The lower ground level contains a huge open family room, currently utilised as a cinema and with a Monopoly-board floor and a utility leading off it.

The Cutting House

Situated just around the corner, at the end of the driveway on Circus Street, is Cutting House, a superb addition to the main house providing separate accommodation. Originally a Victorian railway cutting building, it has been recently rebuilt as a one-bedroom house arranged around an intimate courtyard garden. The design is suggestive of a Hamptons beach house with white-slatted internal cladding throughout and, following the form of the original building, vaulted ceilings now punctuated by a series of illuminating roof lights. Solar panels on the roof feed into the grid. The glazed courtyard doors retract fully to blur the boundary between inside and out during warmer months. The house has been used by the current owners as an overspill for visiting guests and family but could provide a significant income for short-term lets or longer-term rentals.

Outside Space

At the rear of the house lies a large walled garden with access from the dining room, kitchen and boot room. The main section of garden is paved, with a seating area and in-built bench and a large area for parking in resin-bonded gravel.

The Area

Royal Hill is brilliantly served by a plethora of high-end artisanal shops on its doorstep. On Royal Hill alone, there is the Creaky Shed greengrocers, Drings butchers, the self-explanatory Cheese Board, Royal Teas café, Greenwich Natural Health, Maritime Books and two excellent pubs in the Richard the First and Prince of Greenwich. The house is also located within minutes of the multitude that Greenwich has to offer. The pretty old town, famous for its maritime history, has an excellent selection of restaurants, pubs and shops, as well as a Picturehouse cinema and a theatre. The Old Royal Naval College, designed by Sir Christopher Wren in the 18th century, hosts a popular programme of events in the gardens, including concerts, an open-air theatre and a jazz festival.

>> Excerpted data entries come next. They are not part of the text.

Lemma timer_lt pend s w : Inv pend s -> (w < n)%nat -> D s w = UINT32_MAX ->
  timer s < Z.of_nat n.
Proof.
  intros I Hw Hd. rewrite (I_timer _ _ I).
  destruct (I_len _ _ I) as (Hl & _).
  assert (Hlk : disc s !! w = Some UINT32_MAX).
  { rewrite <- Hd. apply list_lookup_lookup_total_lt. lia. }
  pose proof (length_filter_insert (fun d => d <> UINT32_MAX) (disc s) w UINT32_MAX 0 Hlk
                ltac:(tauto) ltac:(done)) as Hlen.
  pose proof (length_filter (fun d => d <> UINT32_MAX) (<[w := 0]> (disc s))) as Hle.
  rewrite length_insert in Hle. lia.
Qed.

(** ** Entering a node *)

Definition entered (w : nat) (s : st) : st :=
  {| disc := <[w := timer s]> (disc s); low := <[w := Some (timer s)]> (low s);
     on_stack := <[w := true]> (on_stack s); stack := w :: stack s;
     call_stack := (w, adj_start !!! w) :: call_stack s;
     scc_id := scc_id s; scc_count := scc_count s; timer := timer s + 1 |}.

Lemma enter_eval w s : Inv (Some w) s -> (w < n)%nat -> D s w = UINT32_MAX ->
  enter n adj_start w s = Some (entered w s).
Proof.
  intros I Hw Hd. pose proof (timer_lt _ _ _ I Hw Hd) as Ht.
  destruct (I_len _ _ I) as (H1 & H2 & H3 & H4).
  assert (Hnv : w ∉ stack s) by (intros Hc; by destruct (I_svis _ _ I w Hc)).
  assert (Hs : (length (w :: stack s) <= n)%nat).
  { apply length_bounded.
    - constructor; [done|]. apply (ssorted_nodup (D s)), (I_stack _ _ I).
    - intros x [->|Hx]%elem_of_cons; [done|]. eapply stack_lt; eauto. }
  assert (Hc : (length (call_stack s) <= length (stack s))%nat).
  { rewrite <- (length_fmap fst (call_stack s)). apply submseteq_length, NoDup_submseteq.
    - apply (ssorted_nodup (D s)), (I_gsort _ _ I).
    - intros x Hx. by apply (I_gstk _ _ I). }
  destruct L as (HL & _). cbn in Hs. unfold enter, push.
  rewrite !wr_lt by lia. cbn. rewrite decide_True by lia. cbn.
  rewrite rd_total by lia. cbn. rewrite decide_True by lia. cbn.
  rewrite u32_small; [done|]. pose proof (I_timer _ _ I). mi.
Qed.

Section Enter.
Variables (w : nat) (s : st).
Hypotheses (I : Inv (Some w) s) (Hw : (w < n)%nat) (Hd : D s w = UINT32_MAX).
Hypothesis Hfrom : forall g, gray s g -> reach g w.

Let s' := entered w s.

Lemma ent_D x : D s' x = if decide (x = w) then timer s else D s x.
Proof.
  unfold D, s'. cbn [disc entered]. apply upd_total.
  by destruct (I_len _ _ I) as (-> & _).
Qed.

Lemma ent_low x : low s' !!! x = if decide (x = w) then Some (timer s) else low s !!! x.
Proof. apply upd_total. by destruct (I_len _ _ I) as (_ & -> & _). Qed.

Lemma ent_not_visited : ~ visited s w.
Proof. intros [_ H]. by apply H. Qed.

Lemma ent_visited x : visited s' x <-> visited s x \/ x = w.
Proof.
  unfold visited. rewrite ent_D. pose proof (timer_lt _ _ _ I Hw Hd).
  pose proof (I_timer _ _ I). case_decide; subst.
  - split; [by right|]. intros _. split; [done|]. mi.
  - tauto.
Qed.

Lemma ent_old x : visited s x -> D s' x = D s x /\ D s x < timer s /\ x <> w.
Proof.
  intros Hx. assert (x <> w) by (intros ->; by apply ent_not_visited).
  rewrite ent_D, decide_False by done. pose proof (I_disc _ _ I x Hx). split_and!; lia || done.
Qed.

Lemma ent_new : D s' w = timer s.
Proof. by rewrite ent_D, decide_True. Qed.

Lemma ent_gray x : gray s' x <-> x = w \/ gray s x.
Proof. unfold gray, s'. cbn. apply elem_of_cons. Qed.

Lemma ent_gray_visited g : gray s g -> visited s g.
Proof. intros Hg. by apply (I_svis _ _ I), (I_gstk _ _ I). Qed.

Lemma ent_finished x : finished s' x <-> finished s x.
Proof.
  unfold finished. rewrite ent_visited. cbn. rewrite not_elem_of_cons.
  split; [tauto|]. intros [Hv Hs]. split_and!; auto. intros ->. by apply ent_not_visited.
Qed.

(** A looked-at edge of the new state is an old one or ends in [w]. *)
Lemma ent_dedge x y : dedge s' x y -> x <> w /\ dedge s x y.
Proof.
  intros (i & Hi & Hv & Hf).
  assert (x <> w).
  { intros ->. specialize (Hf (adj_start !!! w)). destruct Hi as (_ & Hr & _).
    enough (i < adj_start !!! w)%nat by lia. apply Hf. cbn. left. }
  split; [done|]. exists i. apply ent_visited in Hv as [Hv|]; [|done].
  split_and!; auto. intros ei Hei. apply Hf. cbn. by right.
Qed.

Lemma ent_sorted l : (forall x, x ∈ l -> visited s x) ->
  StronglySorted (fun u v => D s v < D s u) l ->
  StronglySorted (fun u v => D s' v < D s' u) (w :: l).
Proof.
  intros Hv Hs. constructor.
  - induction Hs as [|x l Hs IH Hx]; constructor.
    + apply IH. intros; apply Hv. by right.
    + rewrite Forall_forall in Hx |- *. intros y Hy.
      destruct (ent_old x) as (-> & _); [apply Hv; by left|].
      destruct (ent_old y) as (-> & _); [apply Hv; by right|]. by apply Hx.
  - rewrite Forall_forall. intros x Hx. rewrite ent_new.
    destruct (ent_old x (Hv x Hx)) as (-> & ? & _). done.
Qed.

Lemma enter_inv : Inv None s'.
Proof.
  pose proof (I_len _ _ I) as (H1 & H2 & H3 & H4).
  constructor.
  - cbn. by rewrite !length_insert.
  - cbn. intros v ei [[= -> ->]|Hin]%elem_of_cons; [|by apply (I_frames _ _ I)].
    destruct L as (_ & _ & Hm). specialize (Hm w Hw). lia.
  - cbn. rewrite (length_filter_insert _ _ _ UINT32_MAX).
    + rewrite (I_timer _ _ I). lia.
    + rewrite <- Hd. apply list_lookup_lookup_total_lt. lia.
    + tauto.
    + pose proof (timer_lt _ _ _ I Hw Hd). mi.
  - intros v [Hv| ->]%ent_visited.
    + destruct (ent_old v Hv) as (-> & ? & _). pose proof (I_disc _ _ I v Hv). cbn. lia.
    + rewrite ent_new. pose proof (I_timer _ _ I). cbn. lia.
  - intros u v [Hu| ->]%ent_visited [Hv| ->]%ent_visited; rewrite ?ent_new;
      repeat match goal with H : visited s _ |- _ =>
        pose proof (ent_old _ H) as (-> & ? & _); revert H end; intros; try lia.
    by apply (I_inj _ _ I).
  - apply ent_sorted; [apply (I_svis _ _ I)|apply (I_stack _ _ I)].
  - cbn. intros v [->|Hv]%elem_of_cons; apply ent_visited; [by right|left].
    by apply (I_svis _ _ I).
  - cbn. intros v Hv. rewrite upd_total by lia. rewrite elem_of_cons.
    case_decide; [tauto|]. rewrite (I_on _ _ I v Hv). tauto.
  - cbn. apply ent_sorted; [apply ent_gray_visited|apply (I_gsort _ _ I)].
  - intros v [->|Hv]%ent_gray; cbn; [by left|right]. by apply (I_gstk _ _ I).
  - intros g Hg. rewrite ent_low. apply ent_gray in Hg as [->|Hg].
    + rewrite decide_True by done. exists (timer s). rewrite ent_new. split_and!; auto; [lia|].
      exists w. cbn. split_and!; [by left|apply ent_new|apply rtc_refl].
    + pose proof (ent_gray_visited g Hg) as Hv. destruct (ent_old g Hv) as (-> & _ & Hne).
      rewrite decide_False by done.
      destruct (I_low _ _ I g Hg) as (l & Hl & Hle & u & Hu & Hdu & Hr).
      exists l. split_and!; auto. exists u. cbn. split_and!; [by right| |done].
      by destruct (ent_old u (I_svis _ _ I u Hu)) as (-> & _).
  - intros g x Hg Hx Hle. cbn in Hx. apply elem_of_cons in Hx as [->|Hx].
    + apply ent_gray in Hg as [->|Hg]; [apply rtc_refl|by apply Hfrom].
    + pose proof (I_svis _ _ I x Hx) as Hv. destruct (ent_old x Hv) as (E1 & ? & _).
      rewrite E1 in Hle. apply ent_gray in Hg as [->|Hg]; [rewrite ent_new in Hle; lia|].
      destruct (ent_old g (ent_gray_visited g Hg)) as (E2 & _). rewrite E2 in Hle.
      by apply (I_reach _ _ I).
  - intros x Hx Hng. rewrite ent_gray in Hng. cbn in Hx.
    apply elem_of_cons in Hx as [->|Hx]; [tauto|].
    destruct (I_black _ _ I x Hx ltac:(tauto)) as (u & Hu & Hlt & Hr).
    exists u. destruct (ent_old u (I_svis _ _ I u Hu)) as (-> & _).
    destruct (ent_old x (I_svis _ _ I x Hx)) as (-> & _). cbn. split_and!; auto. by right.
  - intros x y (Hne & Hde)%ent_dedge. left. apply ent_visited.
    destruct (I_proc _ _ I x y Hde) as [|[= <-]]; auto.
  - intros g x y l Hg Hx [Ho1 Ho2] (Hne & Hde)%ent_dedge Hy Hl.
    cbn in Hx. apply elem_of_cons in Hx as [->|Hx]; [done|].
    destruct (ent_old x (I_svis _ _ I x Hx)) as (Ex & ? & _). rewrite Ex in *.
    apply ent_gray in Hg as [->|Hg]; [rewrite ent_new in Ho1; lia|].
    destruct (ent_old g (ent_gray_visited g Hg)) as (Eg & Hgt & Hgw).
    rewrite ent_low, decide_False in Hl by done. rewrite Eg in *.
    apply elem_of_cons in Hy as [->|Hy].
    { rewrite ent_new. destruct (I_low _ _ I g Hg) as (l' & Hl' & Hle & _).
      rewrite Hl' in Hl. injection Hl as <-. lia. }
    destruct (ent_old y (I_svis _ _ I y Hy)) as (-> & _).
    apply (I_lowc _ _ I g x y l); auto. split; [done|]. intros g' Hg' Hle.
    destruct (ent_old g' (ent_gray_visited g' Hg')) as (Eg' & _).
    rewrite <- Eg'. apply Ho2; [apply ent_gray; by right|by rewrite Eg'].
  - intros x y Hx He. rewrite ent_finished in *. by apply (I_closed _ _ I).
  - intros x y Hx Hy. rewrite ent_finished in *. by apply (I_scc _ _ I).
  - intros x Hx. rewrite ent_finished in *. by apply (I_cnt _ _ I).
  - intros c Hc. destruct (I_dense _ _ I c Hc) as (x & Hx & Hxc).
    exists x. by rewrite ent_finished.
Qed.

End Enter.

(** ** Looking at an edge *)

Lemma elem_of_sorted_cons s v l x :
  StronglySorted (fun u v => D s v < D s u) (v :: l) -> x ∈ l -> D s x < D s v.
Proof. intros [Hf _]%StronglySorted_cons Hx. rewrite Forall_forall in Hf. by apply Hf. Qed.

(** The top frame is the open node with the largest discovery time. *)
Lemma top_max pend s v ei cs g : Inv pend s -> call_stack s = (v, ei) :: cs ->
  gray s g -> g = v \/ D s g < D s v.
Proof.
  intros I Ecs Hg. pose proof (I_gsort _ _ I) as Hs. unfold gray in Hg.
  rewrite Ecs in Hs, Hg. cbn in Hs, Hg. apply elem_of_cons in Hg as [->|Hg]; [by left|right].
  eapply elem_of_sorted_cons; eauto.
Qed.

Greenwich station is a few minutes’ walk, running services to Canary Wharf and Bank on the DLR and rail services to London Bridge and London Cannon Street (taking eight minutes and 12 minutes respectively) as well as to Blackfriars and London St Pancras on the Thameslink. The Thames Clipper can be boarded from Greenwich Pier and runs services to Westminster in one direction and the O2 Arena in the other.